Dataset entries:
(** * scedar.eda.mdl: minimum description length encoders

    A shallow embedding of [src/scedar/eda/mdl.py] and the properties of
    its three encoders ([MultinomialMdl], [GKdeMdl], [ZeroIGKdeMdl]).

    Numeric model.  A finite float64 is a dyadic rational, so the entries
    of a sample array are modelled as [Q]; comparison, [abs] and
    [np.unique] on them are exact, as they are on float64.  Where the
    float64 result of an operation decides a branch or a count, it is
    modelled as float64 computes it, by [f64]: the differences
    [uniq_vals[i] - uval] of the adjacency rule and the product
    [x * 100] of the fallback are rounded to the nearest float64 (ties to
    even, overflow to an infinity), [np.abs(qx) * 2] overflows to [inf],
    and [astype(int)] wraps to the least int64 outside the int64 range.
    Whatever goes through [np.log], a division of a count by [n] or a
    standard deviation is a real number or one of the IEEE special values,
    modelled by [fval]; the rounding of these in the last place is not
    modelled.  Arrays holding [nan] or [inf] entries are outside the
    model. *)

From Stdlib Require Import QArith Qabs Qminmax Qreals Qround.
From Stdlib Require Import Reals Psatz List ZArith Bool Sorted.
From stdpp Require Import gmap.
Import ListNotations.

(** ** Floating-point results: reals extended with the IEEE specials *)

Inductive fval : Type :=
| Fin (r : R)
| PInf
| NInf
| NaN.

Definition fneg (a : fval) : fval :=
  match a with
  | Fin r => Fin (- r)
  | PInf => NInf
  | NInf => PInf
  | NaN => NaN
  end.

Definition fadd (a b : fval) : fval :=
  match a, b with
  | NaN, _ | _, NaN => NaN
  | Fin x, Fin y => Fin (x + y)
  | PInf, NInf | NInf, PInf => NaN
  | PInf, _ | _, PInf => PInf
  | NInf, _ | _, NInf => NInf
  end.

(** Sign of a real, as IEEE multiplication by an infinity needs it. *)
Definition fsign_mul (inf : fval) (r : R) : fval :=
  if Rlt_dec 0 r then inf
  else if Rlt_dec r 0 then fneg inf
  else NaN.

Definition fmul (a b : fval) : fval :=
  match a, b with
  | NaN, _ | _, NaN => NaN
  | Fin x, Fin y => Fin (x * y)
  | Fin x, PInf => fsign_mul PInf x
  | Fin x, NInf => fsign_mul NInf x
  | PInf, Fin y => fsign_mul PInf y
  | NInf, Fin y => fsign_mul NInf y
  | PInf, PInf | NInf, NInf => PInf
  | PInf, NInf | NInf, PInf => NInf
  end.

Definition fsub (a b : fval) : fval := fadd a (fneg b).

(** [np.log]: [-inf] at zero and [nan] below it (numpy warns, it does not
    raise). *)
Definition np_log (r : R) : fval :=
  if Rlt_dec 0 r then Fin (ln r)
  else if Req_dec_T r 0 then NInf
  else NaN.

(** [arr.sum()] of an array of floats. *)
Definition np_sum (l : list fval) : fval := fold_right fadd (Fin 0) l.

Definition of_int (n : nat) : fval := Fin (INR n).

Definition is_finite (a : fval) : Prop :=
  match a with Fin _ => True | _ => False end.

Definition fnonneg (a : fval) : Prop :=
  match a with
  | Fin r => (0 <= r)%R
  | PInf => True
  | NInf | NaN => False
  end.

(** ** float64 values an array operation can produce

    A finite value or an infinity.  [nan] does not arise from the
    operations below on finite operands. *)

Inductive f64 : Type :=
| F64 (q : Q)
| F64inf (negative : bool).

(** [2 ^ e] for an integer exponent. *)
Definition Qpow2 (e : Z) : Q :=
  if (0 <=? e)%Z then inject_Z (2 ^ e) else 1 # Z.to_pos (2 ^ (- e)).

(** [floor (log2 q)] for [q > 0]. *)
Definition f64_exponent (q : Q) : Z :=
  let e0 := (Z.log2 (Qnum q) - Z.log2 (Zpos (Qden q)))%Z in
  if Qle_bool (Qpow2 e0) q then e0 else (e0 - 1)%Z.

(** The integer nearest to [q >= 0], the even one of two that are equally
    near. *)
Definition round_half_even (q : Q) : Z :=
  let n := Qnum q in
  let d := Zpos (Qden q) in
  let fl := (n / d)%Z in
  match (2 * (n mod d) ?= d)%Z with
  | Lt => fl
  | Gt => (fl + 1)%Z
  | Eq => if Z.even fl then fl else (fl + 1)%Z
  end.

(** Rounding of [q > 0] to binary64: 53 significant bits, least exponent
    [-1074] (subnormals), [inf] from [2 ^ 1024] on. *)
Definition f64_round_pos (q : Q) : f64 :=
  let t := Z.max (f64_exponent q - 52) (-1074) in
  let m := round_half_even (q / Qpow2 t) in
  let r := (inject_Z m * Qpow2 t)%Q in
  if Qle_bool (Qpow2 1024) r then F64inf false else F64 (Qred r).

Definition f64_neg (a : f64) : f64 :=
  match a with
  | F64 q => F64 (- q)
  | F64inf s => F64inf (negb s)
  end.

(** The float64 nearest to a rational, as IEEE 754 round-to-nearest-even
    gives it. *)
Definition f64_round (q : Q) : f64 :=
  let q' := Qred q in
  match Qnum q' with
  | Z0 => F64 0
  | Zpos _ => f64_round_pos q'
  | Zneg _ => f64_neg (f64_round_pos (- q'))
  end.

Definition f64_sub (a b : Q) : f64 := f64_round (a - b).
Definition f64_mul (a b : Q) : f64 := f64_round (a * b).

(** Doubling a float64 only changes its exponent: it is exact, or
    overflows from magnitude [2 ^ 1023] on. *)
Definition f64_twice (a : Q) : f64 :=
  if Qle_bool (Qpow2 1023) (Qabs a)
  then F64inf (negb (Qle_bool 0 a))
  else F64 (a * 2).

Definition f64_abs (a : f64) : f64 :=
  match a with
  | F64 q => F64 (Qabs q)
  | F64inf _ => F64inf false
  end.

Definition f64_compare (a b : f64) : comparison :=
  match a, b with
  | F64 x, F64 y => (x ?= y)%Q
  | F64inf true, F64inf true => Eq
  | F64inf false, F64inf false => Eq
  | F64inf true, _ => Lt
  | _, F64inf true => Gt
  | F64inf false, _ => Gt
  | _, F64inf false => Lt
  end.

Definition f64_max (a b : f64) : f64 :=
  match f64_compare a b with
  | Lt => b
  | _ => a
  end.

(** [np.log] of a float64. *)
Definition f64_log (a : f64) : fval :=
  match a with
  | F64 q => np_log (Q2R q)
  | F64inf false => PInf
  | F64inf true => NaN
  end.

(** ** Python exceptions *)

Inductive exn : Type :=
| ValueError
| IndexError
| LinAlgError.

Inductive py (A : Type) : Type :=
| Ok (a : A)
| Raise (e : exn).
Arguments Ok {A} a.
Arguments Raise {A} e.

Definition py_bind {A B} (c : py A) (k : A -> py B) : py B :=
  match c with
  | Ok a => k a
  | Raise e => Raise e
  end.

Notation "x <- c ;; k" := (py_bind c (fun x => k))
  (at level 100, c at next level, right associativity).

(** ** numpy arrays and the array functions the module calls *)

(** An array by its number of dimensions: [ndim] is 0, 1 or 2.  The tests
    [x.ndim != 1] of the module are matches on the constructor. *)
Inductive ndarray : Type :=
| Arr0 (v : Q)
| Arr1 (v : list Q)
| Arr2 (rows : list (list Q)).

Inductive dtype : Type :=
| f8
| i8
| bool_.

(** [np.issubdtype(dtype, np.number)] *)
Definition issubdtype_number (d : dtype) : bool :=
  match d with
  | f8 | i8 => true
  | bool_ => false
  end.

(** Truncation towards zero. *)
Definition Qtrunc (q : Q) : Z := Z.quot (Qnum q) (Zpos (Qden q)).

Definition int64_min : Z := (- 2 ^ 63)%Z.
Definition int64_max : Z := (2 ^ 63 - 1)%Z.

- Work instructions
Could you set down every line above exactly as written?

- Solution to this task
(** * scedar.eda.mdl: minimum description length encoders

    A shallow embedding of [src/scedar/eda/mdl.py] and the properties of
    its three encoders ([MultinomialMdl], [GKdeMdl], [ZeroIGKdeMdl]).

    Numeric model.  A finite float64 is a dyadic rational, so the entries
    of a sample array are modelled as [Q]; comparison, [abs] and
    [np.unique] on them are exact, as they are on float64.  Where the
    float64 result of an operation decides a branch or a count, it is
    modelled as float64 computes it, by [f64]: the differences
    [uniq_vals[i] - uval] of the adjacency rule and the product
    [x * 100] of the fallback are rounded to the nearest float64 (ties to
    even, overflow to an infinity), [np.abs(qx) * 2] overflows to [inf],
    and [astype(int)] wraps to the least int64 outside the int64 range.
    Whatever goes through [np.log], a division of a count by [n] or a
    standard deviation is a real number or one of the IEEE special values,
    modelled by [fval]; the rounding of these in the last place is not
    modelled.  Arrays holding [nan] or [inf] entries are outside the
    model. *)

From Stdlib Require Import QArith Qabs Qminmax Qreals Qround.
From Stdlib Require Import Reals Psatz List ZArith Bool Sorted.
From stdpp Require Import gmap.
Import ListNotations.

(** ** Floating-point results: reals extended with the IEEE specials *)

Inductive fval : Type :=
| Fin (r : R)
| PInf
| NInf
| NaN.

Definition fneg (a : fval) : fval :=
  match a with
  | Fin r => Fin (- r)
  | PInf => NInf
  | NInf => PInf
  | NaN => NaN
  end.

Definition fadd (a b : fval) : fval :=
  match a, b with
  | NaN, _ | _, NaN => NaN
  | Fin x, Fin y => Fin (x + y)
  | PInf, NInf | NInf, PInf => NaN
  | PInf, _ | _, PInf => PInf
  | NInf, _ | _, NInf => NInf
  end.

(** Sign of a real, as IEEE multiplication by an infinity needs it. *)
Definition fsign_mul (inf : fval) (r : R) : fval :=
  if Rlt_dec 0 r then inf
  else if Rlt_dec r 0 then fneg inf
  else NaN.

Definition fmul (a b : fval) : fval :=
  match a, b with
  | NaN, _ | _, NaN => NaN
  | Fin x, Fin y => Fin (x * y)
  | Fin x, PInf => fsign_mul PInf x
  | Fin x, NInf => fsign_mul NInf x
  | PInf, Fin y => fsign_mul PInf y
  | NInf, Fin y => fsign_mul NInf y
  | PInf, PInf | NInf, NInf => PInf
  | PInf, NInf | NInf, PInf => NInf
  end.

Definition fsub (a b : fval) : fval := fadd a (fneg b).

(** [np.log]: [-inf] at zero and [nan] below it (numpy warns, it does not
    raise). *)
Definition np_log (r : R) : fval :=
  if Rlt_dec 0 r then Fin (ln r)
  else if Req_dec_T r 0 then NInf
  else NaN.

(** [arr.sum()] of an array of floats. *)
Definition np_sum (l : list fval) : fval := fold_right fadd (Fin 0) l.

Definition of_int (n : nat) : fval := Fin (INR n).

Definition is_finite (a : fval) : Prop :=
  match a with Fin _ => True | _ => False end.

Definition fnonneg (a : fval) : Prop :=
  match a with
  | Fin r => (0 <= r)%R
  | PInf => True
  | NInf | NaN => False
  end.

(** ** float64 values an array operation can produce

    A finite value or an infinity.  [nan] does not arise from the
    operations below on finite operands. *)

Inductive f64 : Type :=
| F64 (q : Q)
| F64inf (negative : bool).

(** [2 ^ e] for an integer exponent. *)
Definition Qpow2 (e : Z) : Q :=
  if (0 <=? e)%Z then inject_Z (2 ^ e) else 1 # Z.to_pos (2 ^ (- e)).

(** [floor (log2 q)] for [q > 0]. *)
Definition f64_exponent (q : Q) : Z :=
  let e0 := (Z.log2 (Qnum q) - Z.log2 (Zpos (Qden q)))%Z in
  if Qle_bool (Qpow2 e0) q then e0 else (e0 - 1)%Z.

(** The integer nearest to [q >= 0], the even one of two that are equally
    near. *)
Definition round_half_even (q : Q) : Z :=
  let n := Qnum q in
  let d := Zpos (Qden q) in
  let fl := (n / d)%Z in
  match (2 * (n mod d) ?= d)%Z with
  | Lt => fl
  | Gt => (fl + 1)%Z
  | Eq => if Z.even fl then fl else (fl + 1)%Z
  end.

(** Rounding of [q > 0] to binary64: 53 significant bits, least exponent
    [-1074] (subnormals), [inf] from [2 ^ 1024] on. *)
Definition f64_round_pos (q : Q) : f64 :=
  let t := Z.max (f64_exponent q - 52) (-1074) in
  let m := round_half_even (q / Qpow2 t) in
  let r := (inject_Z m * Qpow2 t)%Q in
  if Qle_bool (Qpow2 1024) r then F64inf false else F64 (Qred r).

Definition f64_neg (a : f64) : f64 :=
  match a with
  | F64 q => F64 (- q)
  | F64inf s => F64inf (negb s)
  end.

(** The float64 nearest to a rational, as IEEE 754 round-to-nearest-even
    gives it. *)
Definition f64_round (q : Q) : f64 :=
  let q' := Qred q in
  match Qnum q' with
  | Z0 => F64 0
  | Zpos _ => f64_round_pos q'
  | Zneg _ => f64_neg (f64_round_pos (- q'))
  end.

Definition f64_sub (a b : Q) : f64 := f64_round (a - b).
Definition f64_mul (a b : Q) : f64 := f64_round (a * b).

(** Doubling a float64 only changes its exponent: it is exact, or
    overflows from magnitude [2 ^ 1023] on. *)
Definition f64_twice (a : Q) : f64 :=
  if Qle_bool (Qpow2 1023) (Qabs a)
  then F64inf (negb (Qle_bool 0 a))
  else F64 (a * 2).

Definition f64_abs (a : f64) : f64 :=
  match a with
  | F64 q => F64 (Qabs q)
  | F64inf _ => F64inf false
  end.

Definition f64_compare (a b : f64) : comparison :=
  match a, b with
  | F64 x, F64 y => (x ?= y)%Q
  | F64inf true, F64inf true => Eq
  | F64inf false, F64inf false => Eq
  | F64inf true, _ => Lt
  | _, F64inf true => Gt
  | F64inf false, _ => Gt
  | _, F64inf false => Lt
  end.

Definition f64_max (a b : f64) : f64 :=
  match f64_compare a b with
  | Lt => b
  | _ => a
  end.

(** [np.log] of a float64. *)
Definition f64_log (a : f64) : fval :=
  match a with
  | F64 q => np_log (Q2R q)
  | F64inf false => PInf
  | F64inf true => NaN
  end.

(** ** Python exceptions *)

Inductive exn : Type :=
| ValueError
| IndexError
| LinAlgError.

Inductive py (A : Type) : Type :=
| Ok (a : A)
| Raise (e : exn).
Arguments Ok {A} a.
Arguments Raise {A} e.

Definition py_bind {A B} (c : py A) (k : A -> py B) : py B :=
  match c with
  | Ok a => k a
  | Raise e => Raise e
  end.

Notation "x <- c ;; k" := (py_bind c (fun x => k))
  (at level 100, c at next level, right associativity).

(** ** numpy arrays and the array functions the module calls *)

(** An array by its number of dimensions: [ndim] is 0, 1 or 2.  The tests
    [x.ndim != 1] of the module are matches on the constructor. *)
Inductive ndarray : Type :=
| Arr0 (v : Q)
| Arr1 (v : list Q)
| Arr2 (rows : list (list Q)).

Inductive dtype : Type :=
| f8
| i8
| bool_.

(** [np.issubdtype(dtype, np.number)] *)
Definition issubdtype_number (d : dtype) : bool :=
  match d with
  | f8 | i8 => true
  | bool_ => false
  end.

(** Truncation towards zero. *)
Definition Qtrunc (q : Q) : Z := Z.quot (Qnum q) (Zpos (Qden q)).

Definition int64_min : Z := (- 2 ^ 63)%Z.
Definition int64_max : Z := (2 ^ 63 - 1)%Z.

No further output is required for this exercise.